Start of Data supplied
(* ===== verification/CompactUnwind.v ===== *)
(** Crashlytics' reader of compact unwind tables (FIRCLSCompactUnwind.c). What an
    encoding means is up to the architecture: the interface [UnwindArch].

    The layout of the tables and the accessors of their words come from the
    system header mach-o/compact_unwind_encoding.h, the parameter
    [CompactEncoding]. A context and a result are passed to and returned from
    the functions that have a pointer to them, [None] being the null pointer.
    What is not modelled is the logging. *)
From S2P Require Import Prelude Memory DwarfData ThreadState DwarfExpression DwarfUnwind.

Definition compact_unwind_encoding_t : Type := Z.

(** ** mach-o/compact_unwind_encoding.h *)

Class CompactEncoding := {
  UNWIND_SECTION_VERSION : Z;
  UNWIND_SECOND_LEVEL_REGULAR : Z;
  UNWIND_SECOND_LEVEL_COMPRESSED : Z;
  UNWIND_INFO_COMPRESSED_ENTRY_FUNC_OFFSET : Z -> Z;
  UNWIND_INFO_COMPRESSED_ENTRY_ENCODING_INDEX : Z -> Z;
  (* struct unwind_info_section_header: the size, and the offsets of its words *)
  section_header_size : nat;
  version_off : nat;
  commonEncodingsArraySectionOffset_off : nat;
  commonEncodingsArrayCount_off : nat;
  indexSectionOffset_off : nat;
  indexCount_off : nat;
  (* struct unwind_info_section_header_index_entry *)
  index_entry_size : Z;
  functionOffset_off : Z;
  secondLevelPagesSectionOffset_off : Z;
  (* struct unwind_info_compressed_second_level_page_header: 16-bit members *)
  entryPageOffset_off : Z;
  entryCount_off : Z;
  encodingsPageOffset_off : Z
}.

Record unwind_info_section_header := SectionHeader {
  version : Z;
  commonEncodingsArraySectionOffset : Z;
  commonEncodingsArrayCount : Z;
  indexSectionOffset : Z;
  indexCount : Z
}.

Record unwind_info_section_header_index_entry := IndexEntry {
  functionOffset : Z;
  secondLevelPagesSectionOffset : Z
}.

Record FIRCLSCompactUnwindContext := CompactContext {
  unwindInfo : Z;
  ctx_ehFrame : Z;
  loadAddress : Z;
  unwindHeader : unwind_info_section_header;
  indexHeader : unwind_info_section_header_index_entry;
  firstLevelNextFunctionOffset : Z
}.

Record FIRCLSCompactUnwindResult := CompactResult {
  encoding : compact_unwind_encoding_t;
  functionStart : Z;
  functionEnd : Z;
  lsda : Z;
  personality : Z
}.

(** [memset(context, 0, sizeof(...))], and the same of a result. *)
Definition zero_context : FIRCLSCompactUnwindContext :=
  CompactContext 0 0 0 (SectionHeader 0 0 0 0 0) (IndexEntry 0 0) 0.
Definition zero_result : FIRCLSCompactUnwindResult := CompactResult 0 0 0 0 0.

Definition context_with_header (c : FIRCLSCompactUnwindContext) (h : unwind_info_section_header) :
    FIRCLSCompactUnwindContext :=
  CompactContext (unwindInfo c) (ctx_ehFrame c) (loadAddress c) h (indexHeader c)
    (firstLevelNextFunctionOffset c).

Definition context_with_index (c : FIRCLSCompactUnwindContext)
    (e : unwind_info_section_header_index_entry) (next : Z) : FIRCLSCompactUnwindContext :=
  CompactContext (unwindInfo c) (ctx_ehFrame c) (loadAddress c) (unwindHeader c) e next.

(** FIRCLSUnwind_arch.h, and the function of FIRCLSCompactUnwind_Private.h that
    computes the registers of the caller from an encoding. *)
Class UnwindArch {TS : ThreadState} := {
  UnwindWithFramePointer : option thread_context -> bool -> M ctx_res;
  CompactUnwindComputeRegisters :
    option FIRCLSCompactUnwindContext -> option FIRCLSCompactUnwindResult ->
    option thread_context -> M ctx_res
}.

Section Compact.
Context {CE : CompactEncoding} {VM : VmRead} {TS : ThreadState}.

(** ** Initialisation *)

Definition header_word (bs : list Z) (off : nat) : Z := le_val (take 4 (drop off bs)).

Definition header_of_bytes (bs : list Z) : unwind_info_section_header :=
  SectionHeader (header_word bs version_off) (header_word bs commonEncodingsArraySectionOffset_off)
    (header_word bs commonEncodingsArrayCount_off) (header_word bs indexSectionOffset_off)
    (header_word bs indexCount_off).

(** The context is at a valid address: [Some]. *)
Definition FIRCLSCompactUnwindInit (context : option FIRCLSCompactUnwindContext)
    (unwindInfo ehFrame loadAddress : Z) : M (bool * option FIRCLSCompactUnwindContext) :=
  match context with
  | None => mret (false, None)
  | Some _ =>
      if negb (FIRCLSIsValidPointer unwindInfo) then mret (false, context)
      else if negb (FIRCLSIsValidPointer loadAddress) then mret (false, context)
      else
        bytes ← FIRCLSReadMemory unwindInfo section_header_size;
        match bytes with
        | None => mret (false, Some zero_context)
        | Some bs =>
            let context := context_with_header zero_context (header_of_bytes bs) in
            if negb (version (unwindHeader context) =? UNWIND_SECTION_VERSION) then
              mret (false, Some context)
            else
              mret (true, Some (CompactContext unwindInfo ehFrame loadAddress
                                  (unwindHeader context) (indexHeader context)
                                  (firstLevelNextFunctionOffset context)))
        end
  end.

(** ** Addresses of the parts of the table *)

Definition FIRCLSCompactUnwindGetIndexData (context : FIRCLSCompactUnwindContext) : Z :=
  u64 (unwindInfo context + indexSectionOffset (unwindHeader context)).

Definition FIRCLSCompactUnwindGetCommonEncodings (context : FIRCLSCompactUnwindContext) : Z :=
  u64 (unwindInfo context + commonEncodingsArraySectionOffset (unwindHeader context)).

Definition FIRCLSCompactUnwindGetSecondLevelData (context : FIRCLSCompactUnwindContext) : Z :=
  u64 (unwindInfo context + secondLevelPagesSectionOffset (indexHeader context)).

Definition FIRCLSCompactUnwindGetIndexFunctionOffset (context : FIRCLSCompactUnwindContext) : Z :=
  u64 (loadAddress context + functionOffset (indexHeader context)).

Definition FIRCLSCompactUnwindGetTargetAddress (context : FIRCLSCompactUnwindContext) (pc : Z) : Z :=
  let offset := FIRCLSCompactUnwindGetIndexFunctionOffset context in
  if pc <=? offset then 0 else u64 (pc - offset).

(** ** The first level *)

(** [indexEntries[index]] *)
Definition load_index_entry (indexEntries index : Z) : M unwind_info_section_header_index_entry :=
  f ← load 4 (indexEntries + index * index_entry_size + functionOffset_off);
  p ← load 4 (indexEntries + index * index_entry_size + secondLevelPagesSectionOffset_off);
  mret (IndexEntry f p).

Definition load_function_offset (indexEntries index : Z) : M Z :=
  load 4 (indexEntries + index * index_entry_size + functionOffset_off).

(** [for (index = 0; index < indexCount - 1; ++index)] with [n] rounds to go;
    the entry that holds the address and the next function offset. *)
Fixpoint first_level_loop (n : nat) (index indexEntries address : Z) :
    M (option (unwind_info_section_header_index_entry * Z)) :=
  match n with
  | O => mret None
  | S n' =>
      value ← load_function_offset indexEntries index;
      nextValue ← load_function_offset indexEntries (index + 1);
      if (value <=? address) && (address <? nextValue) then
        e ← load_index_entry indexEntries index;
        mret (Some (e, nextValue))
      else first_level_loop n' (index + 1) indexEntries address
  end.

Definition FIRCLSCompactUnwindLookupFirstLevel (context : option FIRCLSCompactUnwindContext)
    (address : Z) : M (bool * option FIRCLSCompactUnwindContext) :=
  match context with
  | None => mret (false, None)
  | Some c =>
      let indexCount := indexCount (unwindHeader c) in
      if indexCount <? 2 then mret (false, context)
      else if address <? loadAddress c then mret (false, context)
      else
        let indexEntries := FIRCLSCompactUnwindGetIndexData c in
        if indexEntries =? 0 then mret (false, context)
        else
          found ← first_level_loop (Z.to_nat (indexCount - 1)) 0 indexEntries
                    (u64 (address - loadAddress c));
          match found with
          | None => mret (false, context)
          | Some (e, nextValue) => mret (true, Some (context_with_index c e nextValue))
          end
  end.

(** ** The second level *)

Definition FIRCLSCompactUnwindGetSecondLevelPageKind (context : option FIRCLSCompactUnwindContext) :
    M Z :=
  match context with
  | None => mret 0
  | Some c => load 4 (FIRCLSCompactUnwindGetSecondLevelData c)
  end.

Definition FIRCLSCompactUnwindLookupSecondLevelRegular (context : option FIRCLSCompactUnwindContext)
    (pc : Z) (result : option FIRCLSCompactUnwindResult) :
    M (bool * option FIRCLSCompactUnwindResult) :=
  mret (false, result).

Definition load_entry (entryArray index : Z) : M Z := load 4 (entryArray + index * 4).

(** [while ( *index < highIndex)]: the interval shrinks every round, so that
    its length is the fuel. [None] is [return false] inside the loop. *)
Fixpoint binary_search_loop (fuel : nat) (address entryCount entryArray index highIndex : Z) :
    M (option Z * Z) :=
  match fuel with
  | O => timeout
  | S fuel' =>
      if negb (index <? highIndex) then mret (Some index, index)
      else
        let midIndex := u32 (index + highIndex) / 2 in
        entry ← load_entry entryArray midIndex;
        let value := UNWIND_INFO_COMPRESSED_ENTRY_FUNC_OFFSET entry in
        if address <? value then
          if highIndex =? midIndex then mret (None, index)
          else binary_search_loop fuel' address entryCount entryArray index midIndex
        else if midIndex =? entryCount - 1 then mret (None, midIndex)
        else
          next ← load_entry entryArray (midIndex + 1);
          let nextValue := UNWIND_INFO_COMPRESSED_ENTRY_FUNC_OFFSET next in
          if address <? nextValue then mret (Some midIndex, midIndex)
          else binary_search_loop fuel' address entryCount entryArray (midIndex + 1) highIndex
  end.

(** Returns the value of [*index] as well; the pointers are not null. *)
Definition FIRCLSCompactUnwindBinarySearchSecondLevel (address index entryCount entryArray : Z) :
    M (bool * Z) :=
  if entryArray =? 0 then mret (false, index)
  else if entryCount =? 0 then mret (false, index)
  else if address =? 0 then mret (false, index)
  else
    '(found, index) ← binary_search_loop (S (Z.to_nat entryCount)) address entryCount entryArray
                        0 entryCount;
    match found with
    | None => mret (false, index)
    | Some index => mret (index <? entryCount, index)
    end.

(** The page's entries past the search: the function's range and encoding. *)
Definition compressed_entry (c : FIRCLSCompactUnwindContext) (pc ptr_ entryArray entryCount index : Z) :
    M (bool * FIRCLSCompactUnwindResult) :=
  entry ← load_entry entryArray index;
  let start := u64 (UNWIND_INFO_COMPRESSED_ENTRY_FUNC_OFFSET entry +
                    FIRCLSCompactUnwindGetIndexFunctionOffset c) in
  endAddress ←
    (if index <? u32 (entryCount - 1) then
       next ← load_entry entryArray (index + 1);
       mret (u64 (loadAddress c +
                  u32 (UNWIND_INFO_COMPRESSED_ENTRY_FUNC_OFFSET next +
                       functionOffset (indexHeader c))))
     else mret (u64 (loadAddress c + firstLevelNextFunctionOffset c)));
  if (pc <? start) || (endAddress <=? pc) then mret (false, CompactResult 0 start endAddress 0 0)
  else
    let encodingIndex := UNWIND_INFO_COMPRESSED_ENTRY_ENCODING_INDEX entry in
    enc ←
      (if encodingIndex <? commonEncodingsArrayCount (unwindHeader c) then
         load 4 (FIRCLSCompactUnwindGetCommonEncodings c + encodingIndex * 4)
       else
         let encodingIndex := u32 (encodingIndex - commonEncodingsArrayCount (unwindHeader c)) in
         encodingsPageOffset ← load 2 (ptr_ + encodingsPageOffset_off);
         load 4 (ptr_ + encodingsPageOffset + encodingIndex * 4));
    mret (negb (enc =? 0), CompactResult enc start endAddress 0 0).

Definition FIRCLSCompactUnwindLookupSecondLevelCompressed
    (context : option FIRCLSCompactUnwindContext) (pc : Z)
    (result : option FIRCLSCompactUnwindResult) : M (bool * option FIRCLSCompactUnwindResult) :=
  match context, result with
  | Some c, Some _ =>
      let ptr_ := FIRCLSCompactUnwindGetSecondLevelData c in
      if ptr_ =? 0 then mret (false, result)
      else
        let targetAddress := FIRCLSCompactUnwindGetTargetAddress c pc in
        entryPageOffset ← load 2 (ptr_ + entryPageOffset_off);
        let entryArray := ptr_ + entryPageOffset in
        entryCount ← load 2 (ptr_ + entryCount_off);
        '(found, index) ←
          FIRCLSCompactUnwindBinarySearchSecondLevel targetAddress 0 entryCount entryArray;
        if negb found then mret (false, Some zero_result)
        else
          '(ok, r) ← compressed_entry c pc ptr_ entryArray entryCount index;
          mret (ok, Some r)
  | _, _ => mret (false, result)
  end.

Definition FIRCLSCompactUnwindLookupSecondLevel (context : option FIRCLSCompactUnwindContext)
    (pc : Z) (result : option FIRCLSCompactUnwindResult) :
    M (bool * option FIRCLSCompactUnwindResult) :=
  kind ← FIRCLSCompactUnwindGetSecondLevelPageKind context;
  if kind =? UNWIND_SECOND_LEVEL_REGULAR then
    FIRCLSCompactUnwindLookupSecondLevelRegular context pc result
  else if kind =? UNWIND_SECOND_LEVEL_COMPRESSED then
    FIRCLSCompactUnwindLookupSecondLevelCompressed context pc result
  else mret (false, result).

(** Returns the context and the result. *)
Definition FIRCLSCompactUnwindLookup (context : option FIRCLSCompactUnwindContext) (pc : Z)
    (result : option FIRCLSCompactUnwindResult) :
    M (bool * option FIRCLSCompactUnwindContext * option FIRCLSCompactUnwindResult) :=
  match context, result with
  | Some _, Some _ =>
      '(ok, context) ← FIRCLSCompactUnwindLookupFirstLevel context pc;
      if negb ok then mret (false, context, result)
      else
        '(ok, result) ← FIRCLSCompactUnwindLookupSecondLevel context pc result;
        mret (ok, context, result)
  | _, _ => mret (false, context, result)
  end.

(** ** Unwinding *)

(** [uninit] is what the local variable [record] holds before it is parsed. *)
Context (uninit : FIRCLSDwarfCFIRecord).

Definition FIRCLSCompactUnwindDwarfFrame (context : option FIRCLSCompactUnwindContext)
    (dwarfOffset : Z) (registers : option thread_context) : M ctx_res :=
  match context, registers with
  | Some c, Some _ =>
      '(ok, record) ← FIRCLSDwarfParseCFIFromFDERecordOffset (Some uninit) (ctx_ehFrame c) dwarfOffset;
      if negb ok then mret (false, registers)
      else FIRCLSDwarfUnwindComputeRegisters record registers
  | _, _ => mret (false, registers)
  end.

Context {UA : UnwindArch}.

(** Returns the context and the registers. *)
Definition FIRCLSCompactUnwindLookupAndCompute (context : option FIRCLSCompactUnwindContext)
    (registers : option thread_context) :
    M (bool * option FIRCLSCompactUnwindContext * option thread_context) :=
  match context, registers with
  | Some c, Some _ =>
      let pc := ThreadContextGetPC registers in
      if pc <? loadAddress c then mret (false, context, registers)
      else
        '(ok, context, result) ← FIRCLSCompactUnwindLookup context pc (Some zero_result);
        if negb ok then mret (false, context, registers)
        else
          '(ok, registers) ← CompactUnwindComputeRegisters context result registers;
          mret (ok, context, registers)
  | _, _ => mret (false, context, registers)
  end.

End Compact.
End of Data supplied
#### Task to complete
Write down again, exactly as given, only the lines above that fall from the line with "Section Compact." to the line with "Definition FIRCLSCompactUnwindGetIndexFunctionOffset (context", inclusive.

#### Solved exercise
Section Compact.
Context {CE : CompactEncoding} {VM : VmRead} {TS : ThreadState}.

(** ** Initialisation *)

Definition header_word (bs : list Z) (off : nat) : Z := le_val (take 4 (drop off bs)).

Definition header_of_bytes (bs : list Z) : unwind_info_section_header :=
  SectionHeader (header_word bs version_off) (header_word bs commonEncodingsArraySectionOffset_off)
    (header_word bs commonEncodingsArrayCount_off) (header_word bs indexSectionOffset_off)
    (header_word bs indexCount_off).

(** The context is at a valid address: [Some]. *)
Definition FIRCLSCompactUnwindInit (context : option FIRCLSCompactUnwindContext)
    (unwindInfo ehFrame loadAddress : Z) : M (bool * option FIRCLSCompactUnwindContext) :=
  match context with
  | None => mret (false, None)
  | Some _ =>
      if negb (FIRCLSIsValidPointer unwindInfo) then mret (false, context)
      else if negb (FIRCLSIsValidPointer loadAddress) then mret (false, context)
      else
        bytes ← FIRCLSReadMemory unwindInfo section_header_size;
        match bytes with
        | None => mret (false, Some zero_context)
        | Some bs =>
            let context := context_with_header zero_context (header_of_bytes bs) in
            if negb (version (unwindHeader context) =? UNWIND_SECTION_VERSION) then
              mret (false, Some context)
            else
              mret (true, Some (CompactContext unwindInfo ehFrame loadAddress
                                  (unwindHeader context) (indexHeader context)
                                  (firstLevelNextFunctionOffset context)))
        end
  end.

(** ** Addresses of the parts of the table *)

Definition FIRCLSCompactUnwindGetIndexData (context : FIRCLSCompactUnwindContext) : Z :=
  u64 (unwindInfo context + indexSectionOffset (unwindHeader context)).

Definition FIRCLSCompactUnwindGetCommonEncodings (context : FIRCLSCompactUnwindContext) : Z :=
  u64 (unwindInfo context + commonEncodingsArraySectionOffset (unwindHeader context)).

Definition FIRCLSCompactUnwindGetSecondLevelData (context : FIRCLSCompactUnwindContext) : Z :=
  u64 (unwindInfo context + secondLevelPagesSectionOffset (indexHeader context)).

Definition FIRCLSCompactUnwindGetIndexFunctionOffset (context : FIRCLSCompactUnwindContext) : Z :=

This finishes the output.